=== Task goal ===
Look through the data below and show every line that includes "DownloadFile".

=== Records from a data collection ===
★ ★ ★ ★ ★ ★ ★

(** One iteration of the loop when [time] is the module [time]. *)
Lemma poll_step fuel dir init timeout start tr :
  DownloadFile.poll cfg w time_module (S fuel) dir init timeout start tr
  = if now w tr - start <? timeout then
      let markers :=
        glob_in (files w (tr ++ [EvGlob dir "*"])) dir "*.crdownload" in
      match new_csv_files init (glob_in (files w tr) dir "*"), markers with
      | _ :: _, [] =>
          (Ok (picked w (tr ++ [EvGlob dir "*"; EvGlob dir "*.crdownload"])
                 (new_csv_files init (glob_in (files w tr) dir "*"))),
           tr ++ [EvGlob dir "*"; EvGlob dir "*.crdownload"])
      | _, _ =>
          DownloadFile.poll cfg w time_module fuel dir init timeout start
            (tr ++ poll_events cfg dir markers)
      end
    else (Ok None, tr).
Proof.
  cbn [DownloadFile.poll].
  erewrite run_bind_ok by apply run_time_time_module.
  destruct (now w tr - start <? timeout); [|reflexivity].
  erewrite run_bind_ok by apply run_glob.
  erewrite run_bind_ok by apply run_glob.
  fold (new_csv_files init (glob_in (files w tr) dir "*")).
  cbv zeta. unfold poll_events.
  set (markers := glob_in (files w (tr ++ [EvGlob dir "*"])) dir "*.crdownload").
  assert (Hrest : forall tr0,
    ((match markers with
      | [] => ret tt
      | _ :: _ => log cfg INFO "Download in progress..."
      end);;
     time_sleep time_module 1;;
     DownloadFile.poll cfg w time_module fuel dir init timeout start) tr0
    = DownloadFile.poll cfg w time_module fuel dir init timeout start
        (tr0 ++ match markers with
                | [] => []
                | _ :: _ => logged cfg INFO "Download in progress..."
                end ++ [EvSleep 1])).
  { intros tr0. destruct markers.
    - erewrite run_bind_ok by reflexivity.
      erewrite run_bind_ok by apply run_time_sleep_module. reflexivity.
    - erewrite run_bind_ok by apply run_log.
      erewrite run_bind_ok by apply run_time_sleep_module.
      now rewrite <- app_assoc. }
  destruct (new_csv_files init (glob_in (files w tr) dir "*")) as [|f fs].
  - rewrite Hrest. now rewrite <- !app_assoc.
  - destruct markers as [|m ms] eqn:Em.
    + unfold bind, history, ret, picked. now rewrite <- !app_assoc.
    + rewrite Hrest. now rewrite <- !app_assoc.
Qed.

Lemma picked_elem seen l f : picked w seen l = Some f -> f ∈ l.
Proof.
  destruct l as [|g l]; [discriminate|]. unfold picked.
  pose proof (Nat.mod_upper_bound (set_first w seen (g :: l))
                (List.length (g :: l)) ltac:(discriminate)) as Hlt.
  revert Hlt. generalize (set_first w seen (g :: l) mod List.length (g :: l))%nat.
  intros i Hlt H.
  pose proof (nth_In (g :: l) g Hlt) as Hin.
  assert (Hf : f = List.nth i (g :: l) g) by congruence.
  rewrite Hf. apply list_elem_of_In. exact Hin.
Qed.

Lemma duration_sleep done n : n <= duration w done (EvSleep n).
Proof. unfold duration. lia. Qed.

Lemma elapsed_app done a b :
  elapsed w done (a ++ b) = elapsed w done a + elapsed w (done ++ a) b.
Proof.
  revert done. induction a as [|ev a IH]; intros done.
  - cbn. now rewrite app_nil_r.
  - cbn [app elapsed]. rewrite IH, <- app_assoc. cbn [app]. lia.
Qed.

Lemma now_app tr added : now w (tr ++ added) = now w tr + elapsed w tr added.
Proof. unfold now. rewrite elapsed_app. cbn [app]. lia. Qed.

Lemma elapsed_logged done l msg : 0 <= elapsed w done (logged cfg l msg).
Proof.
  unfold logged. destruct (threshold cfg <=? levelno l); cbn; [|lia].
  unfold duration. lia.
Qed.

(** A poll that does not return takes a second at least. *)
Lemma elapsed_poll_events done dir markers :
  1 <= elapsed w done (poll_events cfg dir markers).
Proof.
  unfold poll_events. rewrite !elapsed_app.
  assert (H1 : 0 <= elapsed w done
                      [EvGlob dir "*"; EvGlob dir "*.crdownload"]).
  { cbn. unfold duration. lia. }
  assert (H3 : forall d, 1 <= elapsed w d [EvSleep 1]).
  { intros d. cbn. unfold duration. lia. }
  destruct markers as [|m ms].
  - specialize (H3 ((done ++ [EvGlob dir "*"; EvGlob dir "*.crdownload"])
                    ++ [])).
    change (elapsed w (done ++ [EvGlob dir "*"; EvGlob dir "*.crdownload"]) [])
      with 0.
    lia.
  - pose proof (elapsed_logged
                  (done ++ [EvGlob dir "*"; EvGlob dir "*.crdownload"])
                  INFO "Download in progress...") as H2.
    specialize (H3 ((done ++ [EvGlob dir "*"; EvGlob dir "*.crdownload"])
                    ++ logged cfg INFO "Download in progress...")).
    lia.
Qed.

Lemma new_csv_files_spec init listing f :
  f ∈ new_csv_files init listing
  <-> f ∈ listing /\ (f ∉ init) /\ PyStr.lower (PyPath.suffix f) = ".csv".
Proof.
  unfold new_csv_files.
  rewrite !list_elem_of_filter, elem_of_remove_dups. tauto.
Qed.

(** With [time] bound to the module, a file is handed back only by a poll
    whose marker listing is empty: the file is a CSV that the listing of
    that poll shows and the initial snapshot does not. *)
Lemma poll_accepts_only_without_marker fuel dir init timeout start tr f tr' :
  DownloadFile.poll cfg w time_module fuel dir init timeout start tr
  = (Ok (Some f), tr') ->
  exists tr1,
    tr' = tr1 ++ [EvGlob dir "*"; EvGlob dir "*.crdownload"]
    /\ glob_in (files w (tr1 ++ [EvGlob dir "*"])) dir "*.crdownload" = []
    /\ f ∈ glob_in (files w tr1) dir "*"
    /\ (f ∉ init)
    /\ PyStr.lower (PyPath.suffix f) = ".csv".
Proof.
  revert tr. induction fuel as [|fuel IH]; intros tr H; [discriminate|].
  rewrite poll_step in H.
  destruct (now w tr - start <? timeout); [|discriminate].
  cbv zeta in H.
  destruct (new_csv_files init (glob_in (files w tr) dir "*"))
    as [|g gs] eqn:Ecsv.
  - exact (IH _ H).
  - destruct (glob_in (files w (tr ++ [EvGlob dir "*"])) dir "*.crdownload")
      as [|m ms] eqn:Em.
    + assert (Hpick : picked w (tr ++ [EvGlob dir "*"; EvGlob dir "*.crdownload"])
                        (g :: gs) = Some f) by congruence.
      assert (Htr : tr' = tr ++ [EvGlob dir "*"; EvGlob dir "*.crdownload"])
        by congruence.
      exists tr.
      assert (Hin : f ∈ new_csv_files init (glob_in (files w tr) dir "*")).
      { rewrite Ecsv. exact (picked_elem _ _ _ Hpick). }
      apply new_csv_files_spec in Hin. tauto.
    + exact (IH _ H).
Qed.

(** With [time] bound to the module, [None] is returned only once the
    timeout has elapsed. *)
Lemma poll_none_only_after_timeout fuel dir init timeout start tr tr' :
  DownloadFile.poll cfg w time_module fuel dir init timeout start tr
  = (Ok None, tr') ->
  timeout <= now w tr' - start.
Proof.
  revert tr. induction fuel as [|fuel IH]; intros tr H; [discriminate|].
  rewrite poll_step in H.
  destruct (now w tr - start <? timeout) eqn:Eg.
  - cbv zeta in H.
    destruct (new_csv_files init (glob_in (files w tr) dir "*")) as [|g gs].
    + exact (IH _ H).
    + destruct (glob_in (files w (tr ++ [EvGlob dir "*"])) dir "*.crdownload").
      * discriminate.
      * exact (IH _ H).
  - injection H as <-. lia.
Qed.

(** With [time] bound to the module the loop ends: every poll that does
    not return sleeps one second, so [timeout] seconds after [start] the
    guard is false. *)
Lemma poll_terminates fuel dir init timeout start tr :
  (Z.to_nat (timeout - (now w tr - start)) < fuel)%nat ->
  exists r tr',
    DownloadFile.poll cfg w time_module fuel dir init timeout start tr
    = (Ok r, tr').
Proof.
  revert tr. induction fuel as [|fuel IH]; intros tr Hfuel; [lia|].
  rewrite poll_step.
  destruct (now w tr - start <? timeout) eqn:Eg; [|eauto].
  apply Z.ltb_lt in Eg. cbv zeta.
  assert (Hnext : forall markers,
    (Z.to_nat (timeout - (now w (tr ++ poll_events cfg dir markers) - start))
     < fuel)%nat).
  { intros markers. rewrite now_app.
    pose proof (elapsed_poll_events tr dir markers). lia. }
  destruct (new_csv_files init (glob_in (files w tr) dir "*")) as [|g gs].
  - apply IH, Hnext.
  - destruct (glob_in (files w (tr ++ [EvGlob dir "*"])) dir "*.crdownload")
      eqn:Em.
    + eauto.
    + apply IH, Hnext.
Qed.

★ ★ ★ ★ ★ ★ ★

=== Answer box ===
  DownloadFile.poll cfg w time_module (S fuel) dir init timeout start tr
          DownloadFile.poll cfg w time_module fuel dir init timeout start
  cbn [DownloadFile.poll].
     DownloadFile.poll cfg w time_module fuel dir init timeout start) tr0
    = DownloadFile.poll cfg w time_module fuel dir init timeout start
  DownloadFile.poll cfg w time_module fuel dir init timeout start tr
  DownloadFile.poll cfg w time_module fuel dir init timeout start tr
    DownloadFile.poll cfg w time_module fuel dir init timeout start tr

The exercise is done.